Though Caine holds a BA in architecture from the University of Cambridge, his painting has won him multiple awards including the Purcell Prize for exceptional drawing and representational ability. His debut solo show at London’s Union Gallery in 2021 was a sell out success.
Kate Pincus-Whitney
Kate Pincus-Whitney’s work draws upon a long history of food as a point of focus in art, centralising it as a symbol of love, security and comfort. Her paintings are vividly colourful, displaying various foods, drinks, plants and associated objects densely packed onto the canvas. The absence of human beings gives the work an almost mystical quality, yet their presence is felt through discarded magazines, newspapers and other items that one can imagine have been recently discarded. The ways food can hold significance politically, emotionally and culturally are examined and ultimately celebrated in work that reveals itself in layers the more you spend the time considering it.
Kate holds an MFA in painting from Rhode Island School of Design and has been exhibited at spaces including The Pit, Palm Springs, Taymour Grahne, London and Blum & Poe in LA.
Pam Evleyn
Pam Evelyn’s process treads a line between figurative and abstract painting, deftly avoiding falling too far into either. The work that emerges possesses an expressive honestly, as much a record of the artist’s conceptual intention as the physicality of the painting procedure itself. In this we find mechanisms by which the meaning of a painting becomes entwined with its character as an imperfect physical object created by a human hand. Looking into the work further peels back superficial veils to expose that at its heart the nature of humans and our existence is indeed where Pam’s painting lies.

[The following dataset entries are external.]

Lemma fsi_two_zones_selects_CFSIDriver_witness :
  single_zone_solver (config fsi_env 2 sample_argv) = false
  /\ GetUnsteady_Simulation (config fsi_env 2 sample_argv) <> HARMONIC_BALANCE
  /\ nZone fsi_env 2 sample_argv = 2
  /\ fsi fsi_env 2 sample_argv = true
  /\ selected fsi_env 2 sample_argv = CFSIDriver
  /\ constructed (run fsi_env 2 sample_argv).2
     = [{| driver_class := CFSIDriver; confFile := "case.cfg";
           val_nZone := 2; val_nDim := 3 |}].
Proof.
  split; [reflexivity|]. split; [discriminate|].
  split; [reflexivity|]. split; [reflexivity|].
  apply (fsi_two_zones_selects_CFSIDriver fsi_env 2 sample_argv);
    [reflexivity | discriminate | reflexivity | reflexivity].
Defined.

(** ** The zone-count check *)

(** C3. When the solver kind is one of the single-zone-only kinds and the
    zone count exceeds 1, the process leaves through [exit(EXIT_FAILURE)]
    right after printing the error: its trace holds the construction of the
    CConfig object and the message, and no driver event at all, neither a
    construction nor a call of [StartSolver] or [Postprocessing]. *)
Theorem single_zone_solver_multizone_aborts env argc argv :
  single_zone_solver (config env argc argv) = true ->
  nZone env argc argv > 1 ->
  run env argc argv
  = (Exits EXIT_FAILURE,
     mpi_prologue env ++ [new_CConfig (config_file_name argc argv); cout multizone_error])
  /\ driver_events (run env argc argv).2 = [].
Proof.
  intros Hkind Hzone.
  assert (Hm : mismatch env argc argv = true).
  { unfold mismatch. rewrite Hkind. cbn. apply Z.gtb_gt. lia. }
  split; [apply run_mismatch; exact Hm|].
  rewrite driver_events_run, Hm. reflexivity.
Qed.

Lemma single_zone_solver_multizone_aborts_witness :
  single_zone_solver (config structural_two_zones_env 2 sample_argv) = true
  /\ nZone structural_two_zones_env 2 sample_argv > 1
  /\ run structural_two_zones_env 2 sample_argv
     = (Exits 1, [MPI_Init; MPI_Buffer_attach; new_CConfig "case.cfg";
                  cout multizone_error])
  /\ driver_events (run structural_two_zones_env 2 sample_argv).2 = [].
Proof.
  split; [reflexivity|]. split; [reflexivity|].
  apply (single_zone_solver_multizone_aborts structural_two_zones_env 2 sample_argv);
    reflexivity.
Defined.

(** ** The multi-zone harmonic-balance arm *)

(** C4, as stated, fails twice. A single-zone-only solver kind in
    harmonic-balance mode on three zones enters the first arm and stops on
    the zone-count check, so no multi-zone harmonic-balance driver is
    selected. And the count handed to the constructor is held in an
    [unsigned short]: 32768 time instances on each of two zones make the
    driver receive 0, not 65536. *)
Lemma multizone_harmonic_balance_counterexample :
  (GetUnsteady_Simulation (config structural_hb_env 2 sample_argv) = HARMONIC_BALANCE
   /\ nZone structural_hb_env 2 sample_argv = 3
   /\ selected structural_hb_env 2 sample_argv = CGeneralDriver
   /\ constructed (run structural_hb_env 2 sample_argv).2 = [])
  /\ (GetUnsteady_Simulation (config hb_many_instances_env 2 sample_argv) = HARMONIC_BALANCE
      /\ nZone hb_many_instances_env 2 sample_argv = 2
      /\ GetnTimeInstances (config hb_many_instances_env 2 sample_argv) = 32768
      /\ constructed (run hb_many_instances_env 2 sample_argv).2
         = [{| driver_class := CGeneralHBDriver; confFile := "case.cfg";
               val_nZone := 0; val_nDim := 3 |}]
      /\ 32768 * 2 <> 0).
Proof. repeat split; try reflexivity. discriminate. Qed.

Born in Guildford and living in London, Pam’s studies have taken her to both Slade and the Royal College of Art. Among the galleries who have exhibited her are Peres Projects, Berlin, Baert Gallery, LA, Karst in Plymouth and The Approach, London.
About PM/AM
PM/AM is a contemporary art gallery repositioned to reflect how we engage with art today. The gallery acts as a conduit outside of traditional models, connecting artists to audiences of curators, institutions, writers, collectors and art lovers. The gallery’s core program delivers a range of exhibitions, events, and engagement on and offline–promoting a curated selection of emerging and underrepresented contemporary art. Existing between project space, art advisory, and online platform, PM/AM’s online presence forms the foundation of its community.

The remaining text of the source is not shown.